◆ **Task brief**: The material below holds a span beginning at the line with "(** How a stage" and ending at the line with "Lemma linked_stopped l". Quote that span exactly, both ends included, and only that span.

◆ **Given information**:
┄┄┄┄┄┄┄┄┄┄
(* ===== verification/PipelineSafety.v ===== *)
(** * Package [internal/execution]: [Execute] keeps the protocol of a delivery

    [linked] ties the pipeline's variables to what an observer has seen; every stage
    preserves it and makes only calls the protocol allows. *)

From S2P Require Import Prelude GoLib Fault Contracts Identity RunState LeasePaths Postgres DeliveryContracts.
From S2P Require Import ControlMemory AttemptRecords Leases LeaseSets DeliveryScopes DeliveryLeases PgTables PgEvents.
From S2P Require Import WorkerResults Attempts Authorizations Publications PublicationService.
From S2P Require Import Approval Programs LeaseGuard Pipeline DeliveryProtocol.

(** One step of a stage: bind, the steps without a call, and a call whose permission
    is left as the first goal. *)
Ltac stage_step :=
  lazymatch goal with
  | |- stage_ok _ _ (mbind _ _) _ _ _ => apply stage_ok_bind
  | |- stage_ok _ _ (mret _) _ _ _ => apply stage_ok_ret
  | |- stage_ok _ _ (readS _) _ _ _ => apply stage_ok_read
  | |- stage_ok _ _ (modifyS _) _ _ _ => apply stage_ok_modify
  | |- stage_ok _ _ (throwS _) _ _ _ => apply stage_ok_throw
  | |- stage_ok _ _ (liftS _) _ _ _ => apply stage_ok_lift
  | |- stage_ok _ _ (returnS _ _) _ _ _ => apply stage_ok_return; intros ?
  end; cbv beta iota zeta.
Ltac stage_steps := cbv beta iota zeta; repeat stage_step.

Section safety.
Context `{Sha256, DeliveryJson, Schemas, Json, !JsonCodec WorkerResult, !WorkerContracts}.
Context (p : Pipeline) (request : DeliveryRequest) (fence : LeaseProof).

Abbreviation may := (may request fence).
Abbreviation see := (see request).
Abbreviation ok := (stage_ok may see).

(** ** The variables and the history *)

Record linked (l : locals) (h : history) : Prop := {
  lk_guard : lc_guard l = h_guard h;
  lk_exposed : lc_prepared l = h_exposed h;
  lk_started : lc_attemptStarted l = match h_attempt h with Queued => false | _ => true end;
  lk_terminal : lc_attemptTerminal l = true → ∃ status, h_attempt h = Finished status;
  lk_owned : lc_leaseOwned l = match h_leases h with Some _ => true | None => false end;
  lk_held : h_exposed h = true → is_Some (h_leases h);
  lk_guarded : h_guard h = true → is_Some (h_leases h);
}.

(** Nothing has been published and no cleanup has taken place. *)
Record working (l : locals) (h : history) : Prop := {
  wk_linked : linked l h;
  wk_open : h_open h = false;
  wk_published : h_published h = false;
  wk_started : lc_publicationStarted l = false;
  wk_managed : lc_cleanupManaged l = false;
}.

(** How a stage leaves things behind when it returns early: for the deferred cleanup,
    or with nothing left for it to do. *)
Definition settled (l : locals) (h : history) : Prop :=
  (lc_publicationStarted l || lc_cleanupManaged l = true ∧ h_guard h = false ∧
   (h_exposed h = true → h_published h = false → is_Some (h_leases h))) ∨ working l h.

Lemma working_settled l h : working l h → settled l h.
Proof. by right. Qed.

Lemma linked_stale l h : linked l h → linked l (stale h).
Proof. intros []. by split. Qed.

(** Both sides computed: what is left is read off the hypotheses. *)
Ltac tidy := cbn in *; try first [done | congruence | (intros; simplify_eq; eauto 3; done)].

(** ** Cleanup *)

(** What cleaning up changes of the history, and what it keeps. *)
Record cleaned (l l' : locals) (h h' : history) (err : option error) : Prop := {
  cl_linked : linked l' h';
  cl_guard : h_guard h' = false;
  cl_attempt : h_attempt h' = h_attempt h;
  cl_open : h_open h' = false;
  cl_published : h_published h' = false;
  cl_terminal : lc_attemptTerminal l' = lc_attemptTerminal l;
  cl_publication : lc_publicationStarted l' = lc_publicationStarted l;
  cl_managed : lc_cleanupManaged l' = lc_cleanupManaged l || bool_decide (err = None);
  cl_done : err = None → h_exposed h' = false ∧ h_leases h' = None;
}.

Lemma stopGuard_ok l h (Q : result (option error) → locals → history → Prop) :
  h_guard h = true →
  (∀ current err, Q (Ok err) (set_leaseSet current (set_guard false l))
     (saw_leases (Some current) Stale (saw_guard false (bool_decide (is_Some err)) h))) →
  ok stopGuard l h Q.
Proof.
  intros Hg HQ. unfold stopGuard. stage_step. apply stage_ok_perform; [exact Hg|]. intros [current err].
  stage_steps. apply HQ.
Qed.

Lemma linked_stopped l h current (err : option error) :
  linked l h → h_guard h = true →
  linked (set_leaseSet current (set_guard false l))
    (saw_leases (Some current) Stale (saw_guard false (bool_decide (is_Some err)) h)).
Proof. intros [Lg Le Ls Lt Lo Lh Lr] Hg. split; tidy. rewrite Lo. by destruct (Lr Hg) as [? ->]. Qed.
(** * ADI graphs (adigo): a shallow embedding of the engine and its properties

    The engine is the graph of [internal/adi.go] together with the
    general-purpose node [Box] of the same package.  Nodes are handed to
    the graph as [*Box] pointers, so a node is shared between the caller and
    the node table: the embedding keeps an explicit store of boxes ([heap])
    and the graph's node table holds addresses into it.

    Go's [int] is modelled as [Z] (every integer handled here is bounded by
    a slice length), [byte] as a [Z] kept in [0, 256) by [byte], slices as
    lists, and the label map as a [gmap].  A run-time panic (index out of
    range, method call on a nil interface, division by zero) is the outcome
    [Panic]; the runtime's fatal "all goroutines are asleep" is [Deadlock]. *)

From Stdlib Require Import ZArith Lia.
From stdpp Require Import base list gmap strings.

Local Open Scope Z_scope.

(** ** Outcomes of a call *)

Inductive outcome (A : Type) : Type :=
| Ret (a : A)
| Panic
| Deadlock.
Arguments Ret {A} a.
Arguments Panic {A}.
Arguments Deadlock {A}.

Definition bind {A B : Type} (m : outcome A) (k : A → outcome B) : outcome B :=
  match m with
  | Ret a => k a
  | Panic => Panic
  | Deadlock => Deadlock
  end.

Notation "x <- m ;; k" := (bind m (fun x => k))
  (at level 100, m at next level, right associativity).

Fixpoint foldM {A S : Type} (f : S → A → outcome S) (s : S) (l : list A) : outcome S :=
  match l with
  | [] => Ret s
  | x :: l' => s' <- f s x ;; foldM f s' l'
  end.

(** [s[i]] on a slice: panics outside [0, len). *)
Definition index_slice {A : Type} (l : list A) (i : Z) : outcome A :=
  if i <? 0 then Panic
  else match l !! Z.to_nat i with
       | Some x => Ret x
       | None => Panic
       end.

(** ** Errors, bytes, locators *)

Inductive error : Type :=
| errGraphBoundsMismatch
| errLabelNotFound
| errDeleted.

(** Conversion to [byte]: the low eight bits. *)
Definition byte (z : Z) : Z := z mod 256.

(** [^x] on a byte. *)
Definition byte_not (x : Z) : Z := Z.lxor x 255.

Record Locator : Type := mkLocator { column : Z; offset : Z }.

(** ** Box *)

Record Box : Type := mkBox {
  label : string;
  contents : string;
  adis : list Z;
  deleted : bool
}.

(** Addresses of boxes, and the store they point into. *)
Abbreviation ptr := nat (only parsing).
Abbreviation heap := (list Box) (only parsing).

Definition set_adis (b : Box) (a : list Z) : Box :=
  mkBox (label b) (contents b) a (deleted b).

(** Dereferencing a node; a nil (or otherwise invalid) node panics. *)
Definition deref (h : heap) (p : ptr) : outcome Box :=
  match h !! p with
  | Some b => Ret b
  | None => Panic
  end.

(** [NewBox]: a fresh box with two zero adjacency words. *)
Definition NewBox (l : string) (h : heap) : ptr * heap :=
  (length h, h ++ [mkBox l "" [0; 0] false]).

Definition Label (h : heap) (p : ptr) : outcome string :=
  b <- deref h p ;; Ret (label b).

Definition Edges (h : heap) (p : ptr) : outcome (list Z) :=
  b <- deref h p ;; Ret (adis b).

Definition Deleted (h : heap) (p : ptr) : outcome bool :=
  b <- deref h p ;; Ret (deleted b).

Definition AddColumn (h : heap) (p : ptr) : outcome heap :=
  b <- deref h p ;; Ret (<[p := set_adis b (adis b ++ [0])]> h).

(** [a[col] = f(a[col])]. *)
Definition update_word (f : Z → Z) (a : list Z) (col : Z) : outcome (list Z) :=
  w <- index_slice a col ;; Ret (<[Z.to_nat col := f w]> a).

Definition add_edge (a : list Z) (v : Locator) : outcome (list Z) :=
  update_word (fun w => Z.lor w (offset v)) a (column v).

Definition remove_edge (a : list Z) (v : Locator) : outcome (list Z) :=
  update_word (fun w => Z.land w (byte_not (offset v))) a (column v).

Definition AddEdges (h : heap) (p : ptr) (locators : list Locator) : outcome heap :=
  b <- deref h p ;;
  a <- foldM add_edge (adis b) locators ;;
  Ret (<[p := set_adis b a]> h).

Definition RemoveEdges (h : heap) (p : ptr) (locators : list Locator) : outcome heap :=
  b <- deref h p ;;
  a <- foldM remove_edge (adis b) locators ;;
  Ret (<[p := set_adis b a]> h).

Fixpoint has_all (a : list Z) (locators : list Locator) : outcome bool :=
  match locators with
  | [] => Ret true
  | v :: rest =>
      w <- index_slice a (column v) ;;
      if Z.land w (offset v) =? offset v then has_all a rest else Ret false
  end.

Fixpoint has_any (a : list Z) (locators : list Locator) : outcome bool :=
  match locators with
  | [] => Ret false
  | v :: rest =>
      w <- index_slice a (column v) ;;
      if 0 <? Z.land w (offset v) then Ret true else has_any a rest
  end.

Definition HasEdges (h : heap) (p : ptr) (strict : bool) (locators : list Locator)
  : outcome bool :=
  b <- deref h p ;;
  if strict then has_all (adis b) locators else has_any (adis b) locators.

Definition Delete (h : heap) (p : ptr) : outcome heap :=
  b <- deref h p ;;
  Ret (<[p := mkBox (label b) (contents b) (adis b) true]> h).

(** ** ADIGraph *)

Record ADIGraph : Type := mkGraph {
  growthFactor : Z;
  wordSize : Z;
  nodes : list ptr;
  labels : gmap string Z
}.

(** The zero value with a given word size; [NewGraph] fixes it to 8. *)
Definition empty_graph (w : Z) : ADIGraph := mkGraph 0 w [] ∅.

Definition NewGraph : ADIGraph := empty_graph 8.

(** A lookup's Go result [(node, err)]: either a node with a nil error or a
    nil node with an error. *)
Inductive found : Type :=
| Found (p : ptr)
| Failed (e : error).

Definition Size (g : ADIGraph) : Z := Z.of_nat (length (nodes g)).

Definition GetByIndex (g : ADIGraph) (index : Z) : outcome found :=
  if index =? -1 then Ret (Failed errDeleted)
  else p <- index_slice (nodes g) index ;; Ret (Found p).

Definition GetByLabel (g : ADIGraph) (l : string) : outcome found :=
  match labels g !! l with
  | Some index => GetByIndex g index
  | None => Ret (Failed errLabelNotFound)
  end.

(** [n / wordSize] and [n % wordSize] truncate towards zero and panic on a
    zero divisor; the mask is the byte [1 << byte(offset)]. *)
Definition GetLocatorsByIndex (g : ADIGraph) (n : Z) : outcome (Locator * option error) :=
  if n =? -1 then Ret (mkLocator 0 0, Some errDeleted)
  else if wordSize g =? 0 then Panic
  else
    let column := Z.quot n (wordSize g) in
    let offset := Z.rem n (wordSize g) in
    Ret (mkLocator column (byte (Z.shiftl 1 (byte offset))), None).

Definition GetLocatorsByLabel (g : ADIGraph) (l : string) : outcome (Locator * option error) :=
  match labels g !! l with
  | Some index => GetLocatorsByIndex g index
  | None => Ret (mkLocator 0 0, Some errLabelNotFound)
  end.

(** [Grow]: one more column on every node of the table. *)
Definition Grow (g : ADIGraph) (h : heap) : outcome (ADIGraph * heap) :=
  h' <- foldM AddColumn h (nodes g) ;;
  Ret (mkGraph (growthFactor g + 1) (wordSize g) (nodes g) (labels g), h').

(** The two statements shared by both branches of [AddNode]. *)
Definition append_node (g : ADIGraph) (l : string) (n : ptr) : ADIGraph :=
  mkGraph (growthFactor g) (wordSize g) (nodes g ++ [n])
          (<[l := Size g]> (labels g)).

Definition AddNode (g : ADIGraph) (h : heap) (n : ptr) : outcome (ADIGraph * heap) :=
  if Size g >? wordSize g - 1 then
    if wordSize g =? 0 then Panic
    else if Z.rem (Size g) (wordSize g) =? 0 then
      l <- Label h n ;; Grow (append_node g l n) h
    else
      l <- Label h n ;; Ret (append_node g l n, h)
  else
    l <- Label h n ;; Ret (append_node g l n, h).

(** [Connect]: locators of the targets that resolve, then one [AddEdges]
    per locator on the source. *)
Fixpoint resolve_locations (g : ADIGraph) (neighbors : list string)
  : outcome (list Locator) :=
  match neighbors with
  | [] => Ret []
  | v :: rest =>
      r <- GetLocatorsByLabel g v ;;
      locs <- resolve_locations g rest ;;
      match snd r with
      | None => Ret (fst r :: locs)
      | Some _ => Ret locs
      end
  end.

Definition Connect (g : ADIGraph) (h : heap) (l : string) (neighbors : list string)
  : outcome (option error * heap) :=
  r <- GetByLabel g l ;;
  match r with
  | Failed _ => Ret (Some errLabelNotFound, h)
  | Found item =>
      locations <- resolve_locations g neighbors ;;
      h' <- foldM (fun h0 v => AddEdges h0 item [v]) h locations ;;
      Ret (None, h')
  end.

Definition DeleteByIndex (g : ADIGraph) (h : heap) (index : Z)
  : outcome (ADIGraph * heap) :=
  r <- GetByIndex g index ;;
  match r with
  | Failed _ => Panic
  | Found n =>
      name <- Label h n ;;
      let g' := mkGraph (growthFactor g) (wordSize g) (nodes g)
                        (<[name := -1]> (labels g)) in
      h1 <- Delete h n ;;
      locs <- GetLocatorsByIndex g' index ;;
      h2 <- foldM (fun h0 q => RemoveEdges h0 q [fst locs]) h1 (nodes g') ;;
      Ret (g', h2)
  end.

Definition DeleteByLabel (g : ADIGraph) (h : heap) (l : string)
  : outcome (option error * (ADIGraph * heap)) :=
  match labels g !! l with
  | Some index =>
      s <- DeleteByIndex g h index ;; Ret (None, s)
  | None => Ret (Some errLabelNotFound, (g, h))
  end.

(** ** Neighbor resolution

    [Neighbors] starts one goroutine per (column, bit) pair; each runs
    [lookup] and, on a hit, sends the node on a channel buffered for
    [len(g.nodes)] nodes.  The goroutines touch nothing shared but the
    channel, so a run is the list of tasks taken in the order in which the
    scheduler lets them reach the channel.  A scheduler's choice is a list
    of insertion positions ([schedule]), which yields every order of the
    tasks and nothing else. *)

Definition insert_at {A : Type} (k : nat) (x : A) (l : list A) : list A :=
  take k l ++ x :: drop k l.

Fixpoint schedule {A : Type} (choice : list nat) (tasks : list A) : list A :=
  match tasks with
  | [] => []
  | t :: ts =>
      match choice with
      | [] => t :: schedule [] ts
      | k :: ks => insert_at k t (schedule ks ts)
      end
  end.

(** [ch <- node] on a channel of capacity [cap] that nobody reads before all
    goroutines are done: a send on a full channel blocks for ever. *)
Definition send (cap : nat) (ch : list ptr) (node : ptr) : outcome (list ptr) :=
  if bool_decide (length ch < cap)%nat then Ret (ch ++ [node]) else Deadlock.

(** One goroutine: [task] is [(col, adi, offset)], [ch] the contents of the
    channel when the goroutine gets to it. *)
Definition lookup (g : ADIGraph) (cap : nat) (ch : list ptr) (task : Z * Z * Z)
  : outcome (list ptr) :=
  let '(col, adi, offset) := task in
  (* an [int] of which only the low byte is used *)
  let checkbit := Z.shiftl 1 (byte offset) in
  if negb (Z.land adi (byte checkbit) =? 0) then
    let index := col * wordSize g + offset in
    r <- GetByIndex g index ;;
    match r with
    | Found node => send cap ch node
    | Failed _ => Ret ch
    end
  else Ret ch.

(** The tasks in the order of the two nested loops. *)
Definition spawn (w : Z) (adis : list Z) : list (Z * Z * Z) :=
  mjoin (imap (fun i adi => (fun j => (Z.of_nat i, adi, j)) <$> seqZ 0 w) adis).

Definition Neighbors (choice : list nat) (g : ADIGraph) (h : heap) (n : ptr)
  : outcome (list ptr) :=
  adis <- Edges h n ;;
  foldM (lookup g (length (nodes g))) [] (schedule choice (spawn (wordSize g) adis)).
┄┄┄┄┄┄┄┄┄┄
◆ **Exercise result**:
(** How a stage leaves things behind when it returns early: for the deferred cleanup,
    or with nothing left for it to do. *)
Definition settled (l : locals) (h : history) : Prop :=
  (lc_publicationStarted l || lc_cleanupManaged l = true ∧ h_guard h = false ∧
   (h_exposed h = true → h_published h = false → is_Some (h_leases h))) ∨ working l h.

Lemma working_settled l h : working l h → settled l h.
Proof. by right. Qed.

Lemma linked_stale l h : linked l h → linked l (stale h).
Proof. intros []. by split. Qed.

(** Both sides computed: what is left is read off the hypotheses. *)
Ltac tidy := cbn in *; try first [done | congruence | (intros; simplify_eq; eauto 3; done)].

(** ** Cleanup *)

(** What cleaning up changes of the history, and what it keeps. *)
Record cleaned (l l' : locals) (h h' : history) (err : option error) : Prop := {
  cl_linked : linked l' h';
  cl_guard : h_guard h' = false;
  cl_attempt : h_attempt h' = h_attempt h;
  cl_open : h_open h' = false;
  cl_published : h_published h' = false;
  cl_terminal : lc_attemptTerminal l' = lc_attemptTerminal l;
  cl_publication : lc_publicationStarted l' = lc_publicationStarted l;
  cl_managed : lc_cleanupManaged l' = lc_cleanupManaged l || bool_decide (err = None);
  cl_done : err = None → h_exposed h' = false ∧ h_leases h' = None;
}.

Lemma stopGuard_ok l h (Q : result (option error) → locals → history → Prop) :
  h_guard h = true →
  (∀ current err, Q (Ok err) (set_leaseSet current (set_guard false l))
     (saw_leases (Some current) Stale (saw_guard false (bool_decide (is_Some err)) h))) →
  ok stopGuard l h Q.
Proof.
  intros Hg HQ. unfold stopGuard. stage_step. apply stage_ok_perform; [exact Hg|]. intros [current err].
  stage_steps. apply HQ.
Qed.

Lemma linked_stopped l h current (err : option error) :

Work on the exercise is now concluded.